Lemma cleanSweepIn_no_grace ks m h st' k v :
  enumerates ks m →
  cleanSweepIn ks (m, h) = Some st' →
  entry st' k = Some v → IsDel v = true → PassDel v = false.
Proof.
  intros Henum Hrun Hentry Hdel.
  eapply (cleanSweepIn_visited ks); [|done..].
  apply (enumerates_elem ks m k Henum).
  apply entry_Some in Hentry as (a & Hk & _).
  destruct (cleanSweepIn_sweeps_to _ _ _ Hrun) as [Hsub _].
  exists a. by eapply lookup_weaken.
Qed.

(** X8.  After a sweep, every entry that is still in the map and marked
    [IsDel] has [PassDel] false: the next sweep will remove it. *)
Theorem cleanSweepIn_leaves_no_grace m h ks :
  store_closed m h →
  enumerates ks m →
  ∃ st', cleanSweepIn ks (m, h) = Some st' ∧
         ∀ k v, entry st' k = Some v → IsDel v = true → PassDel v = false.
Proof.
  intros Hcl Henum.
  destruct (cleanSweepIn_closed ks m h Hcl) as (m1 & h1 & Hrun & _).
  exists (m1, h1). split; [done|]. intros k v.
  by eapply cleanSweepIn_no_grace.
Qed.

Lemma cleanSweepIn_leaves_no_grace_witness :
  ∃ st' v, cleanSweepIn ["bob"; "carol"; "alice"] demo_work = Some st' ∧
           entry st' "alice" = Some v ∧ PassDel v = false.
Proof.
  destruct (cleanSweepIn_leaves_no_grace demo_work.1 demo_work.2
              ["bob"; "carol"; "alice"]) as (st' & Hrun & Hpost).
  - apply (bool_decide_unpack _). vm_compute. exact I.
  - apply (bool_decide_unpack _). vm_compute. exact I.
  - assert (Hentry : entry st' "alice" = Some (mkWorkDiff 4000 false true)).
    { pose proof Hrun as Hrun'. vm_compute in Hrun'.
      injection Hrun' as <-. reflexivity. }
    exists st', (mkWorkDiff 4000 false true).
    split; [exact Hrun|]. split; [exact Hentry|].
    apply (Hpost "alice" _ Hentry). reflexivity.
Defined.

(** X9.  After two sweeps in a row, with nothing touching the map between
    them, no entry marked [IsDel] is left in the map. *)
Theorem cleanSweepIn_twice_removes_marked m h ks1 :
  store_closed m h →
  enumerates ks1 m →
  ∃ st', cleanSweepIn ks1 (m, h) = Some st' ∧
    ∀ ks2, enumerates ks2 st'.1 →
      ∃ st'', cleanSweepIn ks2 st' = Some st'' ∧
              ∀ k v, entry st'' k = Some v → IsDel v = false.
Proof.
  intros Hcl Henum.
  destruct (cleanSweepIn_closed ks1 m h Hcl) as (m1 & h1 & Hrun1 & Hcl1).
  exists (m1, h1). split; [done|]. intros ks2 Henum2.
  destruct (cleanSweepIn_closed ks2 m1 h1 Hcl1) as (m2 & h2 & Hrun2 & _).
  exists (m2, h2). split; [done|]. intros k v2 Hentry2.
  destruct (IsDel v2) eqn:Hdel2; [exfalso|done].
  destruct (cleanSweepIn_entry_back _ _ _ _ _ Hrun2 Hentry2)
    as (v1 & Hentry1 & Haged).
  destruct (aged_fields _ _ Haged) as [_ Hsame].
  assert (IsDel v1 = true) as Hdel1 by congruence.
  assert (PassDel v1 = false) as Hpass1
    by by eapply (cleanSweepIn_no_grace ks1 m h (m1, h1) k v1).
  apply entry_Some in Hentry1 as (a & Hk1 & Ha1).
  apply entry_Some in Hentry2 as (a2 & Hk2 & _). simpl in *.
  assert (m2 !! k = None) as Hgone; [|congruence].
  apply (cleanSweepIn_deletes ks2 m1 h1 (m2, h2) k a v1); try done.
  apply (enumerates_elem ks2 m1 k Henum2). by eexists.
Qed.

Lemma cleanSweepIn_twice_removes_marked_witness :
  ∃ st' st'',
    cleanSweepIn ["bob"; "carol"; "alice"] demo_work = Some st' ∧
    cleanSweepIn ["alice"; "bob"] st' = Some st'' ∧
    ∀ k v, entry st'' k = Some v → IsDel v = false.
Proof.
  destruct (cleanSweepIn_twice_removes_marked demo_work.1 demo_work.2
              ["bob"; "carol"; "alice"]) as (st' & Hrun & Hnext).
  - apply (bool_decide_unpack _). vm_compute. exact I.
  - apply (bool_decide_unpack _). vm_compute. exact I.
  - destruct (Hnext ["alice"; "bob"]) as (st'' & Hrun2 & Hlive).
    { pose proof Hrun as Hrun'. vm_compute in Hrun'. injection Hrun' as <-.
      apply (bool_decide_unpack _). vm_compute. exact I. }
    exists st', st''. split; [exact Hrun|]. split; [exact Hrun2 | exact Hlive].
Defined.

(** *** The order of the iteration *)

Lemma unshared_all_inj m :
  unshared_all m ↔
  ∀ k1 k2 a, m !! k1 = Some a → m !! k2 = Some a → k1 = k2.
Proof.
  split.
  - intros Hall k1 k2 a Hk1 Hk2. symmetry. by apply (Hall k1 a Hk1 k2 a).
  - intros Hinj k a0 Hk k' a Hk' Hka. by apply (Hinj k' k a).
Qed.

Lemma unshared_all_subseteq m m' : m' ⊆ m → unshared_all m → unshared_all m'.
Proof.
  intros Hsub Hall. apply unshared_all_inj. intros k1 k2 a Hk1 Hk2.
  apply (proj1 (unshared_all_inj m) Hall k1 k2 a); by eapply lookup_weaken.
Qed.

(** The iterations at two keys with records of their own commute. *)
Lemma sweepEntry_comm k1 k2 st :
  unshared_all st.1 →
  sweepEntry k1 st ≫= sweepEntry k2 = sweepEntry k2 st ≫= sweepEntry k1.
Proof.
  destruct st as [m h]. simpl. intros Hall.
  pose proof (proj1 (unshared_all_inj m) Hall) as Hinj.
  destruct (decide (k1 = k2)) as [->|Hne]; [done|].
  unfold sweepEntry. simpl.
  destruct (m !! k1) as [a1|] eqn:Hk1, (m !! k2) as [a2|] eqn:Hk2; simpl.
  - assert (a1 ≠ a2) as Hna by (intros ->; by apply Hne, (Hinj k1 k2 a2)).
    destruct (h !! a1) as [[d1 p1 i1]|] eqn:Ha1,
             (h !! a2) as [[d2 p2 i2]|] eqn:Ha2; simpl;
      try destruct i1, p1; try destruct i2, p2; simpl;
      repeat (rewrite ?lookup_delete_ne, ?lookup_insert_ne,
                ?Hk1, ?Hk2, ?Ha1, ?Ha2 by done; simpl);
      try done.
    + by rewrite insert_insert_ne.
    + by rewrite delete_delete.
  - destruct (h !! a1) as [[d1 p1 i1]|] eqn:Ha1; simpl;
      [|by rewrite Hk1, Ha1].
    destruct i1, p1; simpl;
      repeat (rewrite ?lookup_delete_ne, ?Hk1, ?Hk2, ?Ha1 by done; simpl);
      done.
  - destruct (h !! a2) as [[d2 p2 i2]|] eqn:Ha2; simpl;
      [|by rewrite Hk2, Ha2].
    destruct i2, p2; simpl;
      repeat (rewrite ?lookup_delete_ne, ?Hk1, ?Hk2, ?Ha2 by done; simpl);
      done.
  - by rewrite Hk1, Hk2.
Qed.

Lemma cleanSweepIn_two k1 k2 ks st :
  cleanSweepIn (k1 :: k2 :: ks) st
  = (sweepEntry k1 st ≫= sweepEntry k2) ≫= cleanSweepIn ks.
Proof.
  simpl. destruct (sweepEntry k1 st) as [st1|]; simpl; [|done].
  by destruct (sweepEntry k2 st1).
Qed.

Lemma cleanSweepIn_perm ks1 ks2 :
  ks1 ≡ₚ ks2 →
  ∀ st, unshared_all st.1 → cleanSweepIn ks1 st = cleanSweepIn ks2 st.
Proof.
  induction 1 as [|k ks1 ks2 Hperm IH|k1 k2 ks|ks1 ks2 ks3 Hp1 IH1 Hp2 IH2];
    intros st Hinj.
  - done.
  - simpl. destruct (sweepEntry k st) as [st1|] eqn:Hstep; [|done].
    apply IH. eapply unshared_all_subseteq; [|done].
    by destruct (sweepEntry_sweeps_to _ _ _ Hstep).
  - by rewrite !cleanSweepIn_two, sweepEntry_comm.
  - by rewrite IH1, IH2.
Qed.

(** X10.  When no two keys share a record, the outcome of a sweep (the map
    and the store it leaves, or its panic) does not depend on the order in
    which [range] produces the keys. *)
Theorem cleanSweepIn_order_irrelevant m h ks1 ks2 :
  unshared_all m →
  enumerates ks1 m →
  enumerates ks2 m →
  cleanSweepIn ks1 (m, h) = cleanSweepIn ks2 (m, h).
Proof.
  intros Hinj [Hnd1 Hdom1] [Hnd2 Hdom2].
  apply cleanSweepIn_perm; [|done].
  apply NoDup_Permutation; [done..|].
  intros k. by rewrite <- !(elem_of_list_to_set (C := gset string)), Hdom1, Hdom2.
Qed.

Lemma cleanSweepIn_order_irrelevant_witness :
  cleanSweepIn ["alice"; "bob"; "carol"] demo_work
  = cleanSweepIn ["carol"; "bob"; "alice"] demo_work.
Proof.
  apply (cleanSweepIn_order_irrelevant demo_work.1 demo_work.2).
  - apply (bool_decide_unpack _). vm_compute. exact I.
  - apply (bool_decide_unpack _). vm_compute. exact I.
  - apply (bool_decide_unpack _). vm_compute. exact I.
Defined.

-=-=-

**Task instructions:** Write down exactly the span of lines above from the one containing "destruct (decide (k1" to the one containing "destruct i1, p1; simpl;", both ends included.

**Completed task:**
  destruct (decide (k1 = k2)) as [->|Hne]; [done|].
  unfold sweepEntry. simpl.
  destruct (m !! k1) as [a1|] eqn:Hk1, (m !! k2) as [a2|] eqn:Hk2; simpl.
  - assert (a1 ≠ a2) as Hna by (intros ->; by apply Hne, (Hinj k1 k2 a2)).
    destruct (h !! a1) as [[d1 p1 i1]|] eqn:Ha1,
             (h !! a2) as [[d2 p2 i2]|] eqn:Ha2; simpl;
      try destruct i1, p1; try destruct i2, p2; simpl;
      repeat (rewrite ?lookup_delete_ne, ?lookup_insert_ne,
                ?Hk1, ?Hk2, ?Ha1, ?Ha2 by done; simpl);
      try done.
    + by rewrite insert_insert_ne.
    + by rewrite delete_delete.
  - destruct (h !! a1) as [[d1 p1 i1]|] eqn:Ha1; simpl;
      [|by rewrite Hk1, Ha1].
    destruct i1, p1; simpl;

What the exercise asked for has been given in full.